(* ===== verification/LogScan.v ===== *)
(** * LogScan: scanning a log directory

    What [scan_closed_segments] and [scan_open_segment] of
    [crates/rhiza-log/src/lib.rs] return on a directory that holds the files of a
    well-formed log: exactly its segments and the configuration state after them. *)

From S2P Require Import Prelude Bytes Text Core ConfigChange ConfigState LogSegment AnchorCodec LogStore LogNames.
From Stdlib Require Strings.Byte.

(** ** Permutations *)

Lemma collect_perm {E A B} (f : A → result E B) (l k : list A) (ys : list B) :
  l ≡ₚ k → collect f k = Ok ys → ∃ xs, collect f l = Ok xs ∧ xs ≡ₚ ys.
Proof.
  setoid_rewrite collect_Ok. intros Hp. revert ys. induction Hp as [|x l k Hp IH|x y l|l k m Hp1 IH1 Hp2 IH2]; intros ys Hk.
  - inversion Hk; subst. by exists [].
  - inversion Hk as [|? y ? ys' Hy Hys]; subst. destruct (IH ys' Hys) as (xs & Hxs & Hpx).
    exists (y :: xs). split; [by constructor|by constructor].
  - inversion Hk as [|? a ? ys' Ha Hk']; subst. inversion Hk' as [|? b ? ys'' Hb Hys]; subst.
    exists (b :: a :: ys''). split; [by repeat constructor|apply Permutation_swap].
  - destruct (IH2 ys Hk) as (zs & Hzs & Hpz). destruct (IH1 zs Hzs) as (xs & Hxs & Hpx).
    exists xs. split; [done|by transitivity zs].
Qed.

Lemma sorted_perm_unique {A K} `{LawfulOrd K} (key : A → K) (m k : list A) :
  StronglySorted (key_le key) m → StronglySorted (key_lt key) k → m ≡ₚ k → m = k.
Proof.
  revert m. induction k as [|x k IH]; intros m Hm Hk Hp; [by apply Permutation_nil_r in Hp|].
  destruct m as [|y m]; [by apply Permutation_nil_l in Hp|].
  inversion Hm as [|? ? Hm' Hy]; subst. inversion Hk as [|? ? Hk' Hx]; subst.
  assert (y = x) as ->.
  { assert (x ∈ y :: m) as Hxm by (rewrite Hp; by left). assert (y ∈ x :: k) as Hyk by (rewrite <-Hp; by left).
    apply elem_of_cons in Hxm as [->|Hxm]; [done|]. apply elem_of_cons in Hyk as [->|Hyk]; [done|].
    rewrite Forall_forall in Hy, Hx. specialize (Hy x Hxm). specialize (Hx y Hyk).
    unfold key_le, key_lt, ole in *. exfalso. apply Hy. rewrite cmp_opp, Hx. done. }
  f_equal. apply IH; [done|done|]. by apply Permutation_cons_inv in Hp.
Qed.
Lemma sort_by_to {A K} `{LawfulOrd K} `{!EqDecision K} (key : A → K) (l k : list A) :
  StronglySorted (key_lt key) k → l ≡ₚ k → sort_by key l = k.
Proof. intros Hk Hp. apply (sorted_perm_unique key); [apply sort_by_sorted|done|]. by rewrite sort_by_perm. Qed.

(** ** Well-formed logs *)

Section scan.
Context `{Sha256}.

(** [entries] continue a log whose next index is [i] and whose last hash is [h]. *)
Fixpoint log_from (c : bytes) (epoch i : N) (h : LogHash) (entries : list LogEntry) : bool :=
  match entries with
  | [] => true
  | e :: entries =>
      eqb (le_index e) i && eqb (le_prev_hash e) h && eqb (le_epoch e) epoch && sealed_in c e && entry_fits e
      && log_from c epoch (i + 1) (le_hash e) entries
  end.
Definition next_index (i : N) (entries : list LogEntry) : N := (i + N.of_nat (length entries))%N.

Lemma log_from_cons c epoch i h e es :
  log_from c epoch i h (e :: es) = true ↔
  le_index e = i ∧ le_prev_hash e = h ∧ le_epoch e = epoch ∧ sealed_in c e = true ∧ entry_fits e = true
  ∧ log_from c epoch (i + 1) (le_hash e) es = true.
Proof. cbn [log_from]. rewrite !andb_true_iff, !eqb_true. tauto. Qed.

Lemma log_from_app c epoch i h es fs :
  log_from c epoch i h (es ++ fs) = log_from c epoch i h es && log_from c epoch (next_index i es) (tip_hash h es) fs.
Proof.
  revert i h. induction es as [|e es IH]; intros i h; cbn [app log_from].
  - unfold next_index, tip_hash. cbn. by rewrite N.add_0_r.
  - rewrite IH, !andb_assoc. do 2 f_equal. unfold next_index. cbn [length].
    replace (i + 1 + N.of_nat (length es))%N with (i + N.of_nat (S (length es)))%N by lia. f_equal.
    unfold tip_hash. rewrite last_cons. by destruct (last es).
Qed.
Lemma next_index_app i es fs : next_index i (es ++ fs) = next_index (next_index i es) fs.
Proof. unfold next_index. rewrite length_app. lia. Qed.
Lemma tip_hash_app h es fs : tip_hash h (es ++ fs) = tip_hash (tip_hash h es) fs.
Proof. unfold tip_hash. rewrite last_app. by destruct (last fs). Qed.

Lemma log_from_lookup c epoch i h es k e :
  log_from c epoch i h es = true → es !! k = Some e →
  le_index e = (i + N.of_nat k)%N ∧ le_epoch e = epoch ∧ sealed_in c e = true ∧ entry_fits e = true.
Proof.
  revert i h k. induction es as [|x es IH]; intros i h k Hl Hk; [done|]. cbn [log_from] in Hl.
  rewrite !andb_true_iff in Hl. destruct Hl as [[[[[Hi Hp] He] Hs] Hf] Hl]. rewrite eqb_true in Hi, He.
  destruct k as [|k]; cbn in Hk; [injection Hk as ->; split_and!; [lia|done..]|].
  destruct (IH _ _ _ Hl Hk) as (H1 & H2). split; [lia|done].
Qed.
Lemma log_from_fits c epoch i h es :
  log_from c epoch i h es = true → forallb (λ e, sealed_in c e && entry_fits e) es = true.
Proof.
  revert i h. induction es as [|x es IH]; intros i h Hl; [done|]. cbn [log_from forallb] in *.
  rewrite !andb_true_iff in *. destruct Hl as [[[[[? ?] ?] ?] ?] Hl]. split; [done|]. by eapply IH.
Qed.

(** The first and the last entry. *)
Lemma log_from_first c epoch i h e es : log_from c epoch i h (e :: es) = true → le_index e = i ∧ le_prev_hash e = h ∧ le_epoch e = epoch.
Proof. cbn [log_from]. rewrite !andb_true_iff, !eqb_true. tauto. Qed.
Lemma log_from_last c epoch i h es e :
  log_from c epoch i h es = true → last es = Some e →
  (le_index e + 1)%N = next_index i es ∧ le_hash e = tip_hash h es ∧ (le_index e ≤ u64_max)%N.
Proof.
  intros Hl He. apply last_Some in He as [es' ->]. rewrite log_from_app, andb_true_iff in Hl. destruct Hl as [_ Hl].
  cbn [log_from] in Hl. rewrite !andb_true_iff in Hl. destruct Hl as [[[[[Hi _] _] _] Hf] _]. rewrite eqb_true in Hi.
  rewrite next_index_app, tip_hash_app. unfold next_index in *. cbn [length]. unfold entry_fits in Hf. rewrite !andb_true_iff in Hf.
  destruct Hf as [[[Hu _] _] _]. unfold is_u64 in Hu. apply N.leb_le in Hu. split_and!; [lia|done|done].
Qed.

(** Entries of one configuration. *)
Definition one_config (es : list LogEntry) : Prop := ∃ c, Forall (λ e, le_config_id e = c) es.

Lemma log_from_linked c epoch i h e es :
  log_from c epoch i h (e :: es) = true → one_config (e :: es) → linked e es = true.
Proof.
  intros Hl [cfg Hc]. revert i h e Hl Hc. induction es as [|x es IH]; intros i h e Hl Hc; [done|].
  cbn [linked]. apply log_from_cons in Hl as (Hi & _ & He & _ & _ & Hl).
  pose proof Hl as (Hxi & Hxp & Hxe & _ & _ & _)%log_from_cons.
  inversion Hc as [|? ? Hce Hcs]; subst. inversion Hcs as [|? ? Hcx _]; subst.
  rewrite andb_true_iff. split; [|by eapply (IH _ _ x)]. unfold continues. rewrite !andb_true_iff, !eqb_true. done.
Qed.
Lemma log_from_run c epoch i h es :
  log_from c epoch i h es = true → one_config es → segment_run c es = true.
Proof.
  intros Hl Hc. unfold segment_run. rewrite (log_from_fits _ _ _ _ _ Hl), andb_true_r.
  destruct es as [|e es]; [done|]. by eapply log_from_linked.
Qed.

(** ** Closed segments on disk *)

Definition flat (segs : list ClosedSegment) : list LogEntry := concat (cs_entries <$> segs).
Definition seg_wf (seg : ClosedSegment) : Prop :=
  cs_entries seg ≠ [] ∧ one_config (cs_entries seg) ∧ (blen (encode_segment (cs_entries seg)) ≤ u64_max)%N.
Definition seg_range (seg : ClosedSegment) : IndexRange := mkIndexRange (cs_start seg) (cs_end seg).

Lemma flat_cons seg segs : flat (seg :: segs) = cs_entries seg ++ flat segs.
Proof. done. Qed.
Lemma flat_one seg : flat [seg] = cs_entries seg.
Proof. unfold flat. cbn. apply app_nil_r. Qed.
Lemma flat_app segs segs' : flat (segs ++ segs') = flat segs ++ flat segs'.
Proof. unfold flat. by rewrite fmap_app, concat_app. Qed.

(** The directory holds exactly the closed segments [segs]. *)
Definition closed_on_disk (f : files) (segs : list ClosedSegment) : Prop :=
  (∀ name, is_closed_name name = true → is_Some (f !! name) → name ∈ segment_name <$> segs)
  ∧ Forall (λ seg, f !! segment_name seg = Some (encode_segment (cs_entries seg))) segs.

Lemma seg_bounds c epoch i h seg :
  cs_entries seg ≠ [] → log_from c epoch i h (cs_entries seg) = true →
  cs_start seg = i ∧ (cs_end seg + 1)%N = next_index i (cs_entries seg) ∧ (cs_start seg ≤ cs_end seg ≤ u64_max)%N
  ∧ cs_hash seg = tip_hash h (cs_entries seg).
Proof.
  intros Hne Hl. unfold cs_start, cs_end, cs_hash. destruct (last (cs_entries seg)) as [e|] eqn:He.
  2:{ by apply last_None in He. }
  destruct (log_from_last _ _ _ _ _ _ Hl He) as (Hn & Hh & Hu). unfold next_index in *.
  destruct (cs_entries seg) as [|x xs]; [done|]. apply log_from_cons in Hl as (Hi & _). cbn [head length fmap option_map option_fmap default from_option] in *.
  unfold fmap, option_fmap, option_map. cbn. split_and!; [done|lia|lia|lia|done].
Qed.

Lemma segs_from c epoch i h segs :
  Forall seg_wf segs → log_from c epoch i h (flat segs) = true →
  Forall (λ seg, (i ≤ cs_start seg)%N ∧ range_ok (seg_range seg)) segs.
Proof.
  intros Hwf. revert i h. induction Hwf as [|seg segs (Hne & _) _ IH]; intros i h Hl; [constructor|].
  rewrite flat_cons, log_from_app, andb_true_iff in Hl. destruct Hl as [Hl1 Hl2].
  destruct (seg_bounds _ _ _ _ _ Hne Hl1) as (Hs & He & Hr & _). constructor; [split; [lia|done]|].
  eapply Forall_impl; [by eapply IH|]. cbn. intros x [Hx ?]. split; [|done]. unfold next_index in Hx. lia.
Qed.

Definition seg_path (seg : ClosedSegment) : IndexRange * bytes := (seg_range seg, segment_name seg).
Definition path_key (path : IndexRange * bytes) : N * N := (ir_start path.1, ir_end path.1).

Lemma segs_ascending c epoch i h segs :
  Forall seg_wf segs → log_from c epoch i h (flat segs) = true →
  StronglySorted (key_lt path_key) (seg_path <$> segs).
Proof.
  intros Hwf. revert i h. induction Hwf as [|seg segs (Hne & Hwf') Hwf IH]; intros i h Hl; [constructor|].
  rewrite flat_cons, log_from_app, andb_true_iff in Hl. destruct Hl as [Hl1 Hl2].
  destruct (seg_bounds _ _ _ _ _ Hne Hl1) as (Hs & He & Hr & _). cbn [fmap list_fmap]. constructor; [by eapply IH|].
  apply Forall_fmap. eapply Forall_impl; [by eapply segs_from|]. cbn. intros x [Hx _].
  unfold key_lt, path_key, seg_path. cbn [fst ir_start ir_end seg_range]. rewrite prod_cmp.
  unfold cmp, N_ord. destruct (N.compare_spec (cs_start seg) (cs_start x)); [lia|done|lia].
Qed.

■ ■ ■ ■

Which lines of the listing include the string "assert"? Pull them out.

  assert (y = x) as ->.
  { assert (x ∈ y :: m) as Hxm by (rewrite Hp; by left). assert (y ∈ x :: k) as Hyk by (rewrite <-Hp; by left).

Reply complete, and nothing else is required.